Conforme a produtora da série, Beatriz Azevedo, o projeto conta com 20 episódios, cuja exibição começou em maio e segue até novembro. “No Museu, estamos gravando o episódio sobre a imigração italiana”, explica.
Segundo o diretor Luan Vosnhak, o capítulo dedicado à imigração exige mais do que documentos históricos: necessita de um espaço que represente o cotidiano dos imigrantes. “O Museu ao Ar Livre, além de ser tombado pelo Instituto do Patrimônio Histórico e Artístico Nacional (Iphan), abriga um centro de documentação e reproduz o ambiente em que viviam os colonos. O engenho de farinha, a marcenaria e a serraria movida à roda d’água não estão expostos em vitrines, mas reconstruídos em um ambiente natural, reproduzindo o modo de vida dos colonos entre o fim do século XIX e meados do século XX”, justifica.
Além do Museu ao Ar Livre, a equipe também gravou em comunidades rurais da região Sul, entre elas a localidade de Rio Pinheiros Alto. “Lá a herança cultural não está musealizada, ela permanece viva: no dialeto ainda falado entre gerações, na produção artesanal de vinho e embutidos e nas festas religiosas que organizam o calendário social até hoje. O episódio sobre a imigração vai mostrar de onde veio essa herança e onde ela ainda respira”, afirma o diretor.
Para a diretora do Museu ao Ar Livre, Valdirene Böger Dorigon, o acervo preservado contribui para compreender os costumes dos imigrantes italianos, reunindo objetos, máquinas e uma vasta coleção de documentos históricos. “Como atuamos há anos nessa área, conhecemos pessoas e comunidades de Orleans e região que mantêm vivos esses costumes, por meio da culinária, da arquitetura, da religiosidade e do modo de falar”, destaca.
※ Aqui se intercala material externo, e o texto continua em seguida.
(** For a graph task [train] cuts the data set in two: the first
    [int(0.8 * n)] of its [n] graphs are trained on, the others are tested
    on; the two parts follow each other in the data set, so no graph is in
    both and none is left out, and neither part is empty.  This takes two
    graphs at least: with fewer the first part is empty and its loader,
    which shuffles, is not built.  For any other task both loaders are one
    loader on the whole data set, built unless the data set is empty. *)
Theorem train_splits_graph_data_set_four_to_one (ds : Dataset A) :
  let n := length (graphs ds) in
  (2 <= n ->
   exists loader test_loader,
     train_loaders ds "graph" = FOk (loader, test_loader) /\
     graphs (dataset loader) ++ graphs (dataset test_loader) = graphs ds /\
     length (graphs (dataset loader)) = n * 8 / 10 /\
     length (graphs (dataset test_loader)) = n - n * 8 / 10 /\
     0 < length (graphs (dataset loader)) /\
     0 < length (graphs (dataset test_loader))) /\
  (n < 2 -> train_loaders ds "graph" = FErr LibraryValueError) /\
  (forall tk, String.eqb tk "graph" = false ->
     (0 < n ->
      exists loader, train_loaders ds tk = FOk (loader, loader) /\
                     dataset loader = ds) /\
     (n = 0 -> train_loaders ds tk = FErr LibraryValueError)).
Proof.
  intros n.
  pose proof (four_fifths_le n) as Hle.
  assert (Hl : graphs (slice ds 0 (four_fifths n)) = firstn (four_fifths n) (graphs ds)).
  { unfold slice. simpl. now rewrite Nat.sub_0_r. }
  assert (Ht : graphs (slice ds (four_fifths n) n) = skipn (four_fifths n) (graphs ds)).
  { unfold slice. simpl. apply firstn_all2. rewrite length_skipn. fold n. lia. }
  assert (Hll : length (graphs (slice ds 0 (four_fifths n))) = four_fifths n).
  { rewrite Hl, length_firstn. fold n. lia. }
  assert (Htl : length (graphs (slice ds (four_fifths n) n)) = n - four_fifths n).
  { rewrite Ht, length_skipn. reflexivity. }
  split; [|split].
  - intros Hn.
    assert (Hpos : 0 < four_fifths n).
    { unfold four_fifths. apply Nat.div_str_pos. lia. }
    assert (Hlt : four_fifths n < n) by (apply four_fifths_lt; lia).
    unfold train_loaders, DataLoader_init. cbn [String.eqb Ascii.eqb Bool.eqb andb].
    fold n. rewrite Hll, Htl.
    destruct (Nat.eqb_spec (four_fifths n) 0) as [Hz|_]; [lia|].
    destruct (Nat.eqb_spec (n - four_fifths n) 0) as [Hz|_]; [lia|].
    cbn [andb fbind]. eexists. eexists. split; [reflexivity|].
    cbn [dataset]. rewrite Hl, Ht.
    split; [apply firstn_skipn|].
    split; [rewrite length_firstn; fold n; unfold four_fifths in *; lia|].
    split; [rewrite length_skipn; fold n; unfold four_fifths in *; lia|].
    split; [rewrite length_firstn; fold n; lia|].
    rewrite length_skipn. fold n. lia.
  - intros Hn.
    assert (Hz : four_fifths n = 0).
    { unfold four_fifths. apply Nat.div_small. lia. }
    unfold train_loaders, DataLoader_init. cbn [String.eqb Ascii.eqb Bool.eqb andb].
    fold n. rewrite Hll, Hz. reflexivity.
  - intros tk Htk. unfold train_loaders, DataLoader_init. rewrite Htk. fold n.
    split.
    + intros Hn. destruct (Nat.eqb_spec n 0) as [Hz|_]; [lia|].
      cbn [andb fbind]. eexists. split; reflexivity.
    + intros ->. reflexivity.
Qed.
(** ** The read-out of the driver *)

Lemma lor_bytes (b0 b1 : Z) :
  is_byte b0 -> is_byte b1 ->
  Z.lor (Z.shiftl b0 8) b1 = big_endian_16 b0 b1.
Proof.
  intros H0 H1. unfold is_byte, big_endian_16 in *.
  assert (Hland : Z.land (Z.shiftl b0 8) b1 = 0%Z).
  { apply Z.bits_inj'. intros n Hn.
    rewrite Z.land_spec, Z.bits_0.
    destruct (Z.ltb_spec n 8) as [Hlt | Hge].
    - rewrite Z.shiftl_spec_low by lia. reflexivity.
    - rewrite andb_comm.
      assert (Hb : Z.testbit b1 n = false).
      { destruct (Z.eq_dec b1 0) as [-> | Hnz]; [apply Z.bits_0 |].
        apply Z.bits_above_log2; [lia |].
        apply Z.lt_le_trans with 8%Z; [| assumption].
        apply Z.log2_lt_pow2; lia. }
      rewrite Hb. reflexivity. }
  rewrite <- Z.lxor_lor by assumption.
  rewrite <- Z.add_nocarry_lxor by assumption.
  rewrite Z.shiftl_mul_pow2 by lia. reflexivity.
Qed.

Lemma adc_code_range (b0 b1 : Z) :
  is_byte b0 -> is_byte b1 -> (0 <= adc_code b0 b1 < 2 ^ 15)%Z.
Proof.
  intros H0 H1. unfold adc_code, big_endian_16, is_byte in *.
  rewrite Z.shiftr_div_pow2 by lia. change (2 ^ 1)%Z with 2%Z.
  split.
  - apply Z.div_pos; lia.
  - apply Z.div_lt_upper_bound; lia.
Qed.
(** * marimo: cell compilation ([marimo/_ast/compiler.py]) and notebook
    renaming ([marimo/_server/file_manager.py])

    A shallow embedding of the two Python modules.  Python [str] values are
    sequences of Unicode code points, Python [int]s are unbounded, sets and
    dictionaries are finite sets and finite maps.  Everything the modules
    obtain from the interpreter or from other marimo modules (the parser,
    the tokenizer, [hash], the scope visitor, the file system, ...) is a
    field of a record of capabilities; the functions of the two modules are
    written out over those records. *)

From Stdlib Require Import ZArith NArith Ascii String List Lia Bool.
From stdpp Require Import base option list gmap fin_sets.

Local Open Scope Z_scope.
Set Warnings "-register-all".

(** ** Python strings *)

(** A [str] is a list of code points. *)
Abbreviation pystr := (list N).

(** A literal, written as a Rocq string of ASCII characters. *)
Definition py (s : string) : pystr := N_of_ascii <$> list_ascii_of_string s.

Module Str.

(** [s.startswith(p)] *)
Fixpoint startswith (p s : pystr) : bool :=
  match p, s with
  | [], _ => true
  | _ :: _, [] => false
  | a :: p', b :: s' => if decide (a = b) then startswith p' s' else false
  end.
(** X3.  In double arithmetic, for offsets of magnitude at most [2^40], a
    point that lies within half a row spacing less a thousandth of a pixel
    above or below, and within half a column spacing less a thousandth of
    a pixel left or right, of the position that [gridToXY] gives for a cell
    of the grid is guessed into that cell. *)
Theorem xyToGridGuess_tolerance_in_doubles (off px py : Q) (r c : Z) :
  0 <= r < MAX_ROWS → 0 <= c < MAX_COLS → (Qabs off <= F64.pow2 40)%Q →
  (Qabs (px - (F64.gridToXY off r c).1) <= F64.COL_H_SPACING / 2 - (1 # 1000))%Q →
  (Qabs (py - (F64.gridToXY off r c).2) <= F64.ROW_V_SPACING / 2 - (1 # 1000))%Q →
  F64.xyToGridGuess off px py = (r, c).
Proof.
  intros Hr Hc Hoff Hpx Hpy. unfold F64.xyToGridGuess.
  unfold F64.gridToXY in Hpx, Hpy. cbn [fst snd] in Hpx, Hpy.
  rewrite (row_guess off py r Hr Hoff Hpy). f_equal.
  by apply col_guess.
Qed.

(** Without the margin the guess can miss: at offset 0 the point half a
    column spacing to the left of the position of cell (0, 4) is guessed
    into cell (0, 3), the quotient being the double just below 3.5. *)
Lemma tolerance_closed_end_misses :
  F64.xyToGridGuess 0 (F64.sub (F64.gridToXY 0 0 4).1 (F64.div F64.COL_H_SPACING 2))
                    (F64.gridToXY 0 0 4).2 = (0, 3).
Proof. vm_compute. reflexivity. Qed.

Lemma xyToGridGuess_tolerance_in_doubles_witness :
  F64.xyToGridGuess 0 ((F64.gridToXY 0 2 3).1 + 5) ((F64.gridToXY 0 2 3).2 - 5) = (2, 3).
Proof.
  apply (xyToGridGuess_tolerance_in_doubles 0 _ _ 2 3).
  - unfold MAX_ROWS. lia.
  - unfold MAX_COLS. lia.
  - apply Qle_bool_iff. vm_compute. reflexivity.
  - apply Qle_bool_iff. vm_compute. reflexivity.
  - apply Qle_bool_iff. vm_compute. reflexivity.
Defined.
Lemma print_CCS_matrix_prints_entries_witness :
  CCS_wf main_Y /\
  let out := print_CCS_matrix (fun _ => 7) main_Y in
  shape out (CCS.num_rows main_Y) (CCS.num_cols main_Y) /\
  (forall j p, 0 <= j < CCS.num_cols main_Y ->
     get (CCS.col_ptr main_Y) j <= p < get (CCS.col_ptr main_Y) (j + 1) ->
     0 <= get (CCS.row_ind main_Y) p < CCS.num_rows main_Y /\
     rd2 0 out (get (CCS.row_ind main_Y) p) j = get (CCS.val main_Y) p) /\
  (forall i j, 0 <= i < CCS.num_rows main_Y -> 0 <= j < CCS.num_cols main_Y ->
     (forall p,
        get (CCS.col_ptr main_Y) j <= p < get (CCS.col_ptr main_Y) (j + 1) ->
        get (CCS.row_ind main_Y) p <> i) ->
     rd2 0 out i j = 0).
Proof.
  assert (HY : CCS_wf main_Y)
    by (apply (bool_decide_unpack _); vm_compute; exact I).
  split; [exact HY|].
  exact (print_CCS_matrix_prints_entries (fun _ => 7) main_Y HY).
Defined.

(** ** matrix_multiply *)

Lemma rd2_shape d A r c i j :
  shape A r c -> 0 <= i < r -> 0 <= j < c -> rd2 d A i j = rd2 0 A i j.
Proof.
  intros HA Hi Hj. destruct (shape_row A r c i HA Hi) as (row & Hrow & Hlen).
  unfold rd2. rewrite !decide_True by lia. rewrite Hrow.
  unfold get. rewrite !(rd_in_bounds _ row j) by (unfold in_bounds; lia).
  done.
Qed.

Lemma matrix_multiply_spec junk2 A B r k c :
  shape A r k -> shape B k c -> 0 <= r -> 0 <= k -> 0 <= c ->
  matrix_multiply junk2 A B r k k c =
  Dense_returned (tabulate r c (fun i j => wrap (dense_sum A B k i j))).
Proof.
  intros HA HB Hr Hk Hc.
  unfold matrix_multiply. rewrite decide_False by (intros Hne; by apply Hne).
  cbv zeta. rewrite decide_False by (unfold size_refused; lia).
  f_equal.
  rewrite (fill_spec
             (fun i j =>
                for_loop 0 k
                  (fun l dp =>
                     int_add dp
                       (int_mul (rd2 (junk2 i l) A i l)
                          (rd2 (junk2 l j) B l j))) 0))
    by (done || by apply shape_init_2d_array).
  apply tabulate_ext. intros i j Hi Hj.
  rewrite (dense_dot_spec (fun l => rd2 (junk2 i l) A i l)
             (fun l => rd2 (junk2 l j) B l j)) by done.
  unfold dense_sum, Zsum. f_equal. apply sum_from_ext. intros l Hl.
  by rewrite (rd2_shape _ A r k), (rd2_shape _ B k c) by (done || lia).
Qed.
Além das gravações no Museu, a equipe passou pela Cervejaria Big Jack e pela Vinícola Bianco, em Orleans; pelo Restaurante e Pousada Masiero, em Pedras Grandes; e pela Praça Central de Cocal do Sul.
SC 500 Anos
Conforme o diretor Luan Vosnhak, a série “500 Anos de Santa Catarina” propõe contar os cinco séculos de formação do estado a partir de uma perspectiva que não começa pela chegada dos colonizadores. Os 20 episódios têm início com os povos originários — Guarani, Kaingang e Laklãnõ/Xokleng —, que já habitavam o território catarinense, abordando sua cosmologia, suas línguas e sua presença histórica, reconhecida por documentos oficiais e pela educação indígena.
A produção também abordará a colonização açoriana, alemã e italiana, as guerras do Contestado e da República Juliana, o processo de industrialização descentralizada e será encerrada com um episódio dedicado à identidade catarinense.